* _DATA FOR THIS EXERCISE_:
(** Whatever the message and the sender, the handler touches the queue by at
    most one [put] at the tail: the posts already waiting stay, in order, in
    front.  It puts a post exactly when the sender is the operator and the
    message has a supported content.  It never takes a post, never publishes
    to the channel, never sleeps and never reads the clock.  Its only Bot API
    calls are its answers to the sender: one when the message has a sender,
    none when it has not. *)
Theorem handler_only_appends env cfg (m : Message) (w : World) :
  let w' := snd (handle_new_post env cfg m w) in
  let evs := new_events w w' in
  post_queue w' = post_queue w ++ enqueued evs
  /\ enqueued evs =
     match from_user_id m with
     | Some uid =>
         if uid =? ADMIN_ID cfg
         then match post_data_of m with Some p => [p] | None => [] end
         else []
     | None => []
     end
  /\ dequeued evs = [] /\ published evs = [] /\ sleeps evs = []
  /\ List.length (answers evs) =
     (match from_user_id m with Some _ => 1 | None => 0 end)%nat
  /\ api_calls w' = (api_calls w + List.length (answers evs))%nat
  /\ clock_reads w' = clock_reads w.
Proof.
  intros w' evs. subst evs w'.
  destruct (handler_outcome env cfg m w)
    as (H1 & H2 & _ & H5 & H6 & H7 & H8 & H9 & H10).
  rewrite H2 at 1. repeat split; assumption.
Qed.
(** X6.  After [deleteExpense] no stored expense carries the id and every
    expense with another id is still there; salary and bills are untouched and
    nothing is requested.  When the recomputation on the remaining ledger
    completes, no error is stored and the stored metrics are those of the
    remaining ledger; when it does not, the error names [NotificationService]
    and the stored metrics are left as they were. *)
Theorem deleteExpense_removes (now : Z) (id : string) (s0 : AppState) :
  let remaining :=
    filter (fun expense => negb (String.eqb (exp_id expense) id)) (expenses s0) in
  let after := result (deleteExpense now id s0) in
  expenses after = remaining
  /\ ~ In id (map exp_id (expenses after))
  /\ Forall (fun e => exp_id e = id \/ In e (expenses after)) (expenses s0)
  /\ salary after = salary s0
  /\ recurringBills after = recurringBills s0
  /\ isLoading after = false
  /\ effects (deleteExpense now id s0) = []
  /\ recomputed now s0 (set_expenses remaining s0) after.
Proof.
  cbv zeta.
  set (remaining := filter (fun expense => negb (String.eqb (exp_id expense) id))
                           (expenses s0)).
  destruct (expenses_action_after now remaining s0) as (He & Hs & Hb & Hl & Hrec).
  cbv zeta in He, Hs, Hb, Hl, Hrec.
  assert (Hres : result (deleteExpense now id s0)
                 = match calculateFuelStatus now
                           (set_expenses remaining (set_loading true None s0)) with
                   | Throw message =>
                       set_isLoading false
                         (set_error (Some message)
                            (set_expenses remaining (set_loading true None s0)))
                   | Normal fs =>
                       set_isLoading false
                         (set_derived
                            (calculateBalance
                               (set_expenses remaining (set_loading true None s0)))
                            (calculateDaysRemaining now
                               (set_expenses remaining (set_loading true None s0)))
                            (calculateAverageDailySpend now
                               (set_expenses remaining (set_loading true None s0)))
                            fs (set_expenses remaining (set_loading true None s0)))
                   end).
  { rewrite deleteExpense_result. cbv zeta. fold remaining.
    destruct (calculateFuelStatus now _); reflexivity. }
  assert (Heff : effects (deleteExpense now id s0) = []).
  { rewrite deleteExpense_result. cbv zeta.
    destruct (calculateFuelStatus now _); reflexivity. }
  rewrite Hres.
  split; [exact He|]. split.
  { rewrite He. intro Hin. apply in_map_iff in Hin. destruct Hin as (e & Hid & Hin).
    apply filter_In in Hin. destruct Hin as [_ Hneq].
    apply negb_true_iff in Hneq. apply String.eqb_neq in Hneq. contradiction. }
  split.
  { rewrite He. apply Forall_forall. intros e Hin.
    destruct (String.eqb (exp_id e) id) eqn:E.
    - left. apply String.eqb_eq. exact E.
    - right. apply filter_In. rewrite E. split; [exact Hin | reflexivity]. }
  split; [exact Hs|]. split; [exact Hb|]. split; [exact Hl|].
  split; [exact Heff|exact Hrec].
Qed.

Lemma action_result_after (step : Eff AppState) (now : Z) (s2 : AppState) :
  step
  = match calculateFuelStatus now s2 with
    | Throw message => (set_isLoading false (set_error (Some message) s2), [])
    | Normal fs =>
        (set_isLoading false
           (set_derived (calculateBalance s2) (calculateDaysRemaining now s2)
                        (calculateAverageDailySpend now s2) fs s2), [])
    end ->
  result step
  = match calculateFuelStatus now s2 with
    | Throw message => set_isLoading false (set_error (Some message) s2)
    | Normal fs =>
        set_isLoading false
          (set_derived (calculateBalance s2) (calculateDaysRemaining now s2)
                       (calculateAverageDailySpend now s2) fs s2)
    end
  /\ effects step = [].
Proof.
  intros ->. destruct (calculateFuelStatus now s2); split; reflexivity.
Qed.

* _ASSIGNED TASK_:
Copy the lines of the listing exactly. Skip none.

* _TASK ANSWER_:
(** Whatever the message and the sender, the handler touches the queue by at
    most one [put] at the tail: the posts already waiting stay, in order, in
    front.  It puts a post exactly when the sender is the operator and the
    message has a supported content.  It never takes a post, never publishes
    to the channel, never sleeps and never reads the clock.  Its only Bot API
    calls are its answers to the sender: one when the message has a sender,
    none when it has not. *)
Theorem handler_only_appends env cfg (m : Message) (w : World) :
  let w' := snd (handle_new_post env cfg m w) in
  let evs := new_events w w' in
  post_queue w' = post_queue w ++ enqueued evs
  /\ enqueued evs =
     match from_user_id m with
     | Some uid =>
         if uid =? ADMIN_ID cfg
         then match post_data_of m with Some p => [p] | None => [] end
         else []
     | None => []
     end
  /\ dequeued evs = [] /\ published evs = [] /\ sleeps evs = []
  /\ List.length (answers evs) =
     (match from_user_id m with Some _ => 1 | None => 0 end)%nat
  /\ api_calls w' = (api_calls w + List.length (answers evs))%nat
  /\ clock_reads w' = clock_reads w.
Proof.
  intros w' evs. subst evs w'.
  destruct (handler_outcome env cfg m w)
    as (H1 & H2 & _ & H5 & H6 & H7 & H8 & H9 & H10).
  rewrite H2 at 1. repeat split; assumption.
Qed.
(** X6.  After [deleteExpense] no stored expense carries the id and every
    expense with another id is still there; salary and bills are untouched and
    nothing is requested.  When the recomputation on the remaining ledger
    completes, no error is stored and the stored metrics are those of the
    remaining ledger; when it does not, the error names [NotificationService]
    and the stored metrics are left as they were. *)
Theorem deleteExpense_removes (now : Z) (id : string) (s0 : AppState) :
  let remaining :=
    filter (fun expense => negb (String.eqb (exp_id expense) id)) (expenses s0) in
  let after := result (deleteExpense now id s0) in
  expenses after = remaining
  /\ ~ In id (map exp_id (expenses after))
  /\ Forall (fun e => exp_id e = id \/ In e (expenses after)) (expenses s0)
  /\ salary after = salary s0
  /\ recurringBills after = recurringBills s0
  /\ isLoading after = false
  /\ effects (deleteExpense now id s0) = []
  /\ recomputed now s0 (set_expenses remaining s0) after.
Proof.
  cbv zeta.
  set (remaining := filter (fun expense => negb (String.eqb (exp_id expense) id))
                           (expenses s0)).
  destruct (expenses_action_after now remaining s0) as (He & Hs & Hb & Hl & Hrec).
  cbv zeta in He, Hs, Hb, Hl, Hrec.
  assert (Hres : result (deleteExpense now id s0)
                 = match calculateFuelStatus now
                           (set_expenses remaining (set_loading true None s0)) with
                   | Throw message =>
                       set_isLoading false
                         (set_error (Some message)
                            (set_expenses remaining (set_loading true None s0)))
                   | Normal fs =>
                       set_isLoading false
                         (set_derived
                            (calculateBalance
                               (set_expenses remaining (set_loading true None s0)))
                            (calculateDaysRemaining now
                               (set_expenses remaining (set_loading true None s0)))
                            (calculateAverageDailySpend now
                               (set_expenses remaining (set_loading true None s0)))
                            fs (set_expenses remaining (set_loading true None s0)))
                   end).
  { rewrite deleteExpense_result. cbv zeta. fold remaining.
    destruct (calculateFuelStatus now _); reflexivity. }
  assert (Heff : effects (deleteExpense now id s0) = []).
  { rewrite deleteExpense_result. cbv zeta.
    destruct (calculateFuelStatus now _); reflexivity. }
  rewrite Hres.
  split; [exact He|]. split.
  { rewrite He. intro Hin. apply in_map_iff in Hin. destruct Hin as (e & Hid & Hin).
    apply filter_In in Hin. destruct Hin as [_ Hneq].
    apply negb_true_iff in Hneq. apply String.eqb_neq in Hneq. contradiction. }
  split.
  { rewrite He. apply Forall_forall. intros e Hin.
    destruct (String.eqb (exp_id e) id) eqn:E.
    - left. apply String.eqb_eq. exact E.
    - right. apply filter_In. rewrite E. split; [exact Hin | reflexivity]. }
  split; [exact Hs|]. split; [exact Hb|]. split; [exact Hl|].
  split; [exact Heff|exact Hrec].
Qed.

Lemma action_result_after (step : Eff AppState) (now : Z) (s2 : AppState) :
  step
  = match calculateFuelStatus now s2 with
    | Throw message => (set_isLoading false (set_error (Some message) s2), [])
    | Normal fs =>
        (set_isLoading false
           (set_derived (calculateBalance s2) (calculateDaysRemaining now s2)
                        (calculateAverageDailySpend now s2) fs s2), [])
    end ->
  result step
  = match calculateFuelStatus now s2 with
    | Throw message => set_isLoading false (set_error (Some message) s2)
    | Normal fs =>
        set_isLoading false
          (set_derived (calculateBalance s2) (calculateDaysRemaining now s2)
                       (calculateAverageDailySpend now s2) fs s2)
    end
  /\ effects step = [].
Proof.
  intros ->. destruct (calculateFuelStatus now s2); split; reflexivity.
Qed.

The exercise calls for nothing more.